There's quite a lot of making meetings, and cancelling them, and remaking them, and then some key people not coming, and them changing their minds about what they want. And I'm training them (managing upwards or whatever you call it) to do this stuff better.

So they insisted on having a (three hour) meeting on erev Rosh Hashanah (which is kinda like Christmas Eve, to me). It was for twenty people, and my contact was very insistent that that was the only day everyone could make, and as I was the person leading the meeting, I needed to be there.

Client's mostly/always right, so I said yes. Get there at 11am, my client and her sidekick are there. Fine. Wait a little, no-one else shows. She gets on her mobile and makes some calls. Turns out no-one's coming. Because they hadn't actually built internal relationships with the people they were bringing to the meeting, they'd just sent them an Outlook diary request which they'd collectively ignored.

Given that they'd just cancelled a whopper of a contract (which was going to buy me all manner of new geekery) the previous week, which is the way the game goes sometimes, I wasn't happy.

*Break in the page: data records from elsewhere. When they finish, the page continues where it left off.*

(* ===== verification/CString.v ===== *)
(** * The parts of the C and C++ standard libraries the code relies on

    Character classes in the "C" locale, the searches of [std::string], the
    [strtol] family, [sscanf("%d")], [std::from_chars] and the integer
    conversions of [printf].  Strings are byte lists without a terminator; a
    [const char*] argument is the bytes before the terminating NUL. *)

From S2P Require Import Prelude.
Local Open Scope Z_scope.

(** ** [<ctype.h>] *)

Definition in_range (lo hi : Z) (b : byte) : bool := (lo <=? byteZ b) && (byteZ b <=? hi).
Definition isdigit (b : byte) : bool := in_range 48 57 b.
Definition isupper (b : byte) : bool := in_range 65 90 b.
Definition islower (b : byte) : bool := in_range 97 122 b.
Definition isalpha (b : byte) : bool := isupper b || islower b.
Definition isalnum (b : byte) : bool := isalpha b || isdigit b.
Definition isspace (b : byte) : bool := (byteZ b =? 32) || in_range 9 13 b.
Definition isprint (b : byte) : bool := in_range 32 126 b.
Definition tolower (b : byte) : byte := if isupper b then Zbyte (byteZ b + 32) else b.

(** ** C strings *)

Definition NUL : byte := Byte.x00.

(** The bytes a [const char*] to this buffer denotes. *)
Fixpoint c_str (s : bytes) : bytes :=
  match s with
  | [] => []
  | b :: s => if bool_decide (b = NUL) then [] else b :: c_str s
  end.

(** [std::string(p)] for [p] pointing to a buffer that is only known to extend
    over [s]: reading past it is undefined. *)
Fixpoint c_str_of_buffer (s : bytes) : outcome bytes :=
  match s with
  | [] => UB
  | b :: s => if bool_decide (b = NUL) then Ret [] else cons b <$> c_str_of_buffer s
  end.

(** ** Searches of [std::string] and [std::string_view]; [None] is [npos] *)

Definition find_if (P : byte → bool) (s : bytes) (pos : nat) : option nat :=
  (λ r, (pos + fst r)%nat) <$> list_find (λ b, P b = true) (drop pos s).

Definition find_first_of (s ds : bytes) (pos : nat) : option nat :=
  find_if (λ b, bool_decide (b ∈ ds)) s pos.
Definition find_first_not_of (s ds : bytes) (pos : nat) : option nat :=
  find_if (λ b, negb (bool_decide (b ∈ ds))) s pos.
Definition find_char (s : bytes) (c : byte) (pos : nat) : option nat :=
  find_if (λ b, bool_decide (b = c)) s pos.

(** [s.starts_with(p)] *)
Definition starts_with (s p : bytes) : bool := bool_decide (take (length p) s = p).

(** [s.find(p)]: the first index at which [p] occurs. *)
Fixpoint find_sub_from (s p : bytes) (i : nat) : option nat :=
  if starts_with s p then Some i
  else match s with [] => None | _ :: s => find_sub_from s p (S i) end.
Definition find_sub (s p : bytes) (pos : nat) : option nat :=
  find_sub_from (drop pos s) p pos.

(** [s.rfind(p)]: the last one. *)
Fixpoint rfind_sub_from (s p : bytes) (i : nat) : option nat :=
  match match s with [] => None | _ :: s => rfind_sub_from s p (S i) end with
  | Some j => Some j
  | None => if starts_with s p then Some i else None
  end.
Definition rfind_sub (s p : bytes) : option nat := rfind_sub_from s p 0.

(** [s.substr(pos, n)] with [pos <= s.size()] *)
Definition substr (s : bytes) (pos n : nat) : bytes := take n (drop pos s).

(** [s.substr(base, found - base)] for a search result [found]. *)
Definition substr_upto (s : bytes) (base : nat) (found : option nat) : bytes :=
  match found with Some f => substr s base (f - base) | None => drop base s end.

Definition count_char (s : bytes) (c : byte) : Z := zlen (filter (λ b, b = c) s).

(** ** Digits *)

Definition digit_val (b : byte) : option Z :=
  if isdigit b then Some (byteZ b - 48)
  else if islower b then Some (byteZ b - 87)
  else if isupper b then Some (byteZ b - 55)
  else None.

(** The value of [b] as a digit in the given base. *)
Definition base_digit (base : Z) (b : byte) : option Z :=
  match digit_val b with
  | Some d => if d <? base then Some d else None
  | None => None
  end.

Definition is_base_digit (base : Z) (b : byte) : bool :=
  match base_digit base b with Some _ => true | None => false end.

(** Splits off the longest prefix that satisfies [P]. *)
Fixpoint span (P : byte → bool) (s : bytes) : bytes * bytes :=
  match s with
  | [] => ([], [])
  | b :: s' => if P b then let '(p, r) := span P s' in (b :: p, r) else ([], s)
  end.

Definition digits_val (base : Z) (ds : bytes) : Z :=
  fold_left (λ acc b, acc * base + default 0 (base_digit base b)) ds 0.

Definition skip_space (s : bytes) : bytes := snd (span isspace s).

(** The subject sequence of [strtoul] and friends: sign, digits, rest; [None]
    when there is no conversion. *)
Definition strto_scan (s : bytes) (base : Z) : option (bool * bytes * bytes) :=
  let s1 := skip_space s in
  let '(neg, s2) :=
    match s1 with
    | b :: r => if bool_decide (b = Zbyte 45) then (true, r)
                else if bool_decide (b = Zbyte 43) then (false, r) else (false, s1)
    | [] => (false, s1)
    end in
  let s3 :=
    match s2 with
    | z :: x :: d :: _ =>
        if (base =? 16) && bool_decide (z = Zbyte 48)
           && (bool_decide (x = Zbyte 120) || bool_decide (x = Zbyte 88))
           && is_base_digit 16 d
        then drop 2 s2 else s2
    | _ => s2
    end in
  let '(ds, rest) := span (is_base_digit base) s3 in
  if bool_decide (ds = []) then None else Some (neg, ds, rest).

(** [strtoull]: value, rest of the string ([*end]), and whether [errno] was set
    to [ERANGE].  Without a conversion the value is 0 and [end == s]. *)
Record strto_result := StrTo { st_val : Z; st_rest : bytes; st_range : bool; st_conv : bool }.

Definition strtoull (s : bytes) (base : Z) : strto_result :=
  match strto_scan s base with
  | None => StrTo 0 s false false
  | Some (neg, ds, rest) =>
      let v := digits_val base ds in
      if 2 ^ 64 <=? v then StrTo (2 ^ 64 - 1) rest true true
      else StrTo (if neg then u64 (- v) else v) rest false true
  end.

(** [strtoll] *)
Definition strtoll (s : bytes) (base : Z) : strto_result :=
  match strto_scan s base with
  | None => StrTo 0 s false false
  | Some (neg, ds, rest) =>
      let v := digits_val base ds in
      let w := if neg then - v else v in
      if w <? - 2 ^ 63 then StrTo (- 2 ^ 63) rest true true
      else if 2 ^ 63 - 1 <? w then StrTo (2 ^ 63 - 1) rest true true
      else StrTo w rest false true
  end.

(** [sscanf(s, "%d", &v) == 1] and the [int] it stores: the conversion of
    [strtol] truncated to 32 bits. *)
Definition sscanf_d (s : bytes) : option Z :=
  let r := strtoll s 10 in if st_conv r then Some (s32 (st_val r)) else None.

(** [std::from_chars] into an unsigned type with the given maximum. *)
Definition from_chars (max : Z) (s : bytes) : option (Z * bytes) :=
  let '(ds, rest) := span (is_base_digit 10) s in
  if bool_decide (ds = []) then None
  else let v := digits_val 10 ds in if max <? v then None else Some (v, rest).

(** ** [printf] conversions *)

Definition digit_char (d : Z) : byte := Zbyte (if d <? 10 then 48 + d else 87 + d).

(** Digits of [n], least significant first. *)
Fixpoint digits_rev (base : Z) (fuel : nat) (n : Z) : bytes :=
  match fuel with
  | O => []
  | S fuel =>
      digit_char (n mod base) ::
      (if n / base =? 0 then [] else digits_rev base fuel (n / base))
  end.

Definition print_base (base n : Z) : bytes :=
  reverse (digits_rev base (S (Z.to_nat (Z.log2 n))) n).

(** [%u]/[%x] of a non-negative integer and [%d] of any. *)
Definition print_u (n : Z) : bytes := print_base 10 n.
Definition print_x (n : Z) : bytes := print_base 16 n.
Definition print_d (n : Z) : bytes := if n <? 0 then str "-" ++ print_u (- n) else print_u n.

(** [%0<w>x] *)
Definition print_0x (w : nat) (n : Z) : bytes :=
  let ds := print_x n in replicate (w - length ds) (Zbyte 48) ++ ds.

My client was embarrassed: "you must bill us for your time, obviously".

I left, and thought about it, and decided to bill them for half a day: there was two hours travelling, and half an hour hanging around, and the mental preparation, and she'd asked me to bill her anyway. Also, I thought that maybe in a slightly Pavlovian way, if she had to run around looking for a code to bill it to, she might learn to change her behaviour. Not that I'm her CBT therapist. I checked it out with a couple of other freelancer friends. Seemed fair.

A couple of weeks later, I send an email with the invoice attached. I get an immediate, irate email back from her, saying who do I think I am, and this is outrageous. In conflict-avoidance mode (and it's not really worth it for this, anyway), I pick up the phone, and she's quite ranty and says she expected me to bill her for like £30. I resisted the tempation to say I don't get out of bed for less than £30, and we sort of agreed on half, and I said I was interested in the long term blah blah blah.

Then, other stuff happened, and I didn't send a credit note (because being self-employed means I'm my own accounts department, and it's frankly not worth raising/chasing an invoice for less than a certain amount of money). Her sidekick gets on the phone and says it's outrageous, and she'll sort it. She comes back to me a week later, and tells me a slightly higher figure (like, 60%).

I kinda don't really care, but it's all too far gone, and sending them a credit note for 40% has sat on my list, and I got distracted and shit happened.

Today, I get a statement from them saying they paid my last invoice for a big piece of work - AND THIS ENTIRE INVOICE.

Sometimes, you don't know what to think. So you just think nothing.